I'm going to disagree for the first time with the lovely mod above on this one.

This sounds to me like anxiety, particularly when you say 'what if they don't like me anymore or I did something wrong'. That's quite a needy, insecure position to be in and obviously not good for your wellbeing.

Why are you so worried about being rejected/abandoned? Did something happen in the past similar?

On the other hand, some people just worry a lot. I'm a bit like that if my brother doesn't reply when he is out late, or if he doesn't call when he usually would. But there is a clear distinction between what Andmore and I are saying here (albeit hers is with a close friend, it reads like real love).
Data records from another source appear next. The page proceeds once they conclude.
(** * Voyage creation: client form, selection widgets and create endpoint

  A shallow embedding of the voyage-creation core of the application:
  - [src/components/createVoyageForm.tsx]: the zod schema [voyageSchema],
    the selection state, [handlePortOfLoadingChange], [onSubmit] and
    [createVoyageMutation];
  - [src/components/multiSelect.tsx]: [handleSelect], [handleUnselect]
    and [handleKeyDown];
  - [src/components/dropdown.tsx]: the auto-select effect of [Dropdown];
  - [src/pages/api/voyage/create.ts]: the request [handler].

  The JavaScript runtime and the libraries the code calls (Date, zod,
  the zod resolver of react-hook-form, fetch, prisma) are not part of the
  repository.  Date and the persistence layer are interfaces (type
  classes) with one executable instance each; zod and the resolver are
  modelled operationally in the small part the schema uses. *)

From Stdlib Require Import ZArith Lia Ascii String.
From stdpp Require Import base option list strings gmap.

Set Warnings "-register-all".
Local Open Scope Z_scope.
Local Open Scope string_scope.
Local Open Scope list_scope.

(** ** JavaScript values and dates *)

Module Js.

(** The JSON-shaped values a request body can hold. *)
Inductive JsValue :=
| JUndefined
| JNull
| JBool (b : bool)
| JNumber (n : Z)
| JString (s : string)
| JArray (l : list JsValue)
| JObject (fields : list (string * JsValue)).

(** [o.k] on an object: the first field named [k], else [undefined]. *)
Fixpoint getField (fields : list (string * JsValue)) (k : string) : JsValue :=
  match fields with
  | [] => JUndefined
  | (k', v) :: rest => if String.eqb k' k then v else getField rest k
  end.

(** [v.k] on a value that is not [null] or [undefined].  Primitives and
    arrays have none of the field names used here. *)
Definition getProp (v : JsValue) (k : string) : JsValue :=
  match v with
  | JObject fields => getField fields k
  | _ => JUndefined
  end.

(** A [Date] is its time value: milliseconds since the epoch, or the NaN
    of an Invalid Date ([None]). *)
Definition Date := option Z.

(** What the code uses of the built-in Date: [new Date(s)] on a string
    and the digits of [toISOString] for a finite time value. *)
Class JsDate := {
  Date_new : string -> Date;
  isoOfTime : Z -> string;
  Date_new_empty : Date_new "" = None
}.

(** [a > b] on two dates compares the time values; every comparison
    with NaN is false. *)
Definition Date_gt (a b : Date) : bool :=
  match a, b with
  | Some ta, Some tb => (tb <? ta)%Z
  | _, _ => false
  end.

(** [d.toISOString()]: throws a RangeError ([None]) on an Invalid Date. *)
Definition toISOString `{JsDate} (d : Date) : option string :=
  match d with
  | Some t => Some (isoOfTime t)
  | None => None
  end.

End Js.

(** ** zod, as far as [voyageSchema] uses it *)

Module Zod.

Record ZodIssue := {
  code : string;
  path : list string;
  message : string
}.

(** The result of a synchronous parser: a clean value, a value with
    issues, or no value at all. *)
Inductive SyncParseReturn (A : Type) :=
| OK (v : A)
| DIRTY (v : A)
| INVALID.
Arguments OK {A} _.
Arguments DIRTY {A} _.
Arguments INVALID {A}.

(** A parser adds its issues to the context; they are kept in the order
    in which they are added. *)
Definition Parse (A : Type) : Type := SyncParseReturn A * list ZodIssue.

Definition addIssue (c : string) (p : list string) (msg : string) : list ZodIssue :=
  [ {| code := c; path := p; message := msg |} ].

(** [z.string().min(n, msg)]: an input that is not a string ([None],
    the [undefined] of a field never set) is an [invalid_type] issue and
    no value; a string that is too short is a [too_small] issue on a
    dirty value. *)
Definition string_min (n : nat) (msg : string) (p : list string)
    (input : option string) : Parse string :=
  match input with
  | None => (INVALID, addIssue "invalid_type" p "Required")
  | Some s =>
      if (String.length s <? n)%nat
      then (DIRTY s, addIssue "too_small" p msg)
      else (OK s, [])
  end.

(** [z.array(z.string()).nonempty(msg)]: the length check of the array;
    its elements are strings and add nothing. *)
Definition array_nonempty (msg : string) (p : list string)
    (input : option (list string)) : Parse (list string) :=
  match input with
  | None => (INVALID, addIssue "invalid_type" p "Required")
  | Some l =>
      if (length l <? 1)%nat
      then (DIRTY l, addIssue "too_small" p msg)
      else (OK l, [])
  end.

(** [z.object({...})] parses every field of the shape, in the order of
    the shape, then merges: no value if some field has none, dirty if
    some field is dirty.  [field] adds one parsed field to an object
    under construction. *)
Definition field {A B : Type} (acc : Parse (A -> B)) (r : Parse A) : Parse B :=
  (match acc.1, r.1 with
   | INVALID, _ | _, INVALID => INVALID
   | OK f, OK a => OK (f a)
   | OK f, DIRTY a | DIRTY f, OK a | DIRTY f, DIRTY a => DIRTY (f a)
   end,
   acc.2 ++ r.2).

(** [schema.refine(check, {message, path})]: an inner result without
    value is returned as it is; otherwise the check runs on the inner
    value, also when that is dirty, and a failed check adds a [custom]
    issue at the given path. *)
Definition refine {A : Type} (inner : Parse A) (check : A -> bool)
    (msg : string) (p : list string) : Parse A :=
  match inner.1 with
  | INVALID => inner
  | OK v | DIRTY v =>
      if check v then inner
      else (DIRTY v, inner.2 ++ addIssue "custom" p msg)
  end.

(** [schema.safeParse(input)]. *)
Inductive SafeParseReturn (A : Type) :=
| success (data : A)
| failure (error : list ZodIssue).
Arguments success {A} _.
Arguments failure {A} _.

Definition handleResult {A : Type} (r : Parse A) : SafeParseReturn A :=
  match r.1 with
  | OK v => success v
  | _ => failure r.2
  end.

End Zod.

(** ** The unit-type multi-select ([multiSelect.tsx]) *)

Module MultiSelect.

Record UnitType := { value : string; label : string }.

(** A functional state update, as passed to [setSelected]. *)
Definition SetStateAction (A : Type) : Type := A -> A.

(** The local state of the widget that the handlers write. *)
Record State := { inputValue : string; isOpen : bool }.

Definition handleUnselect (unitType : UnitType) : SetStateAction (list UnitType) :=
  fun prev => filter (fun s => value s <> value unitType) prev.

(** [selected] is the list of the current render; the update itself is
    applied to the state at the time of the update.  No update is issued
    when [find] returns an entry. *)
Definition handleSelect (selected : list UnitType) (unitType : UnitType)
    (st : State) : option (SetStateAction (list UnitType)) * State :=
  match List.find (fun s => String.eqb (value s) (value unitType)) selected with
  | Some _ => (None, st)
  | None => (Some (fun prev => prev ++ [unitType]),
             {| inputValue := ""; isOpen := true |})
  end.

(** [newSelected.pop()] on a copy: the last entry is dropped, and an
    empty array stays empty. *)
Definition pop (prev : list UnitType) : list UnitType := removelast prev.

(** [input] is the value of the search input when the ref is attached.
    The Escape key only blurs the input and updates nothing. *)
Definition handleKeyDown (key : string) (input : option string)
    : option (SetStateAction (list UnitType)) :=
  match input with
  | Some v =>
      if String.eqb key "Delete" || String.eqb key "Backspace"
      then if String.eqb v "" then Some pop else None
      else None
  | None => None
  end.

(** The three user events of the widget and the list after the parent
    has applied the update, the render being up to date with the state. *)
Inductive Event :=
| Select (unitType : UnitType)
| Unselect (unitType : UnitType)
| KeyDown (key : string) (input : option string).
Your experience differs in that you are describing that fear of them not liking you anymore.

If you can speak to a therapist it would help, but there's no reason you can't help yourself either. Look out for signs of the following;

1. Negative thought patterns.

For example you know in advance how you will feel before the cycle happens.

2. Fortune-telling

This is where you 'predict' the future 'they won't talk to me again'. Write down the thoughts you have on a sheet of paper, leaving a space beneath. Every time you are proved wrong, put down a tally. It'll help you realise you cannot trust your own thoughts on this.

3. Generalisations

'Why would anyone want to be my friend'. Again this follows on with you cannot know everything that will happen or how everyone will think.

Andmore's advice about asking them to text may help in the short term, but you don't want to act out your insecurities on the relationships. Sometimes people drive those they love away because they feel they will lose them anyway, but this way it is on their terms. For that I refer back to the digits above :3.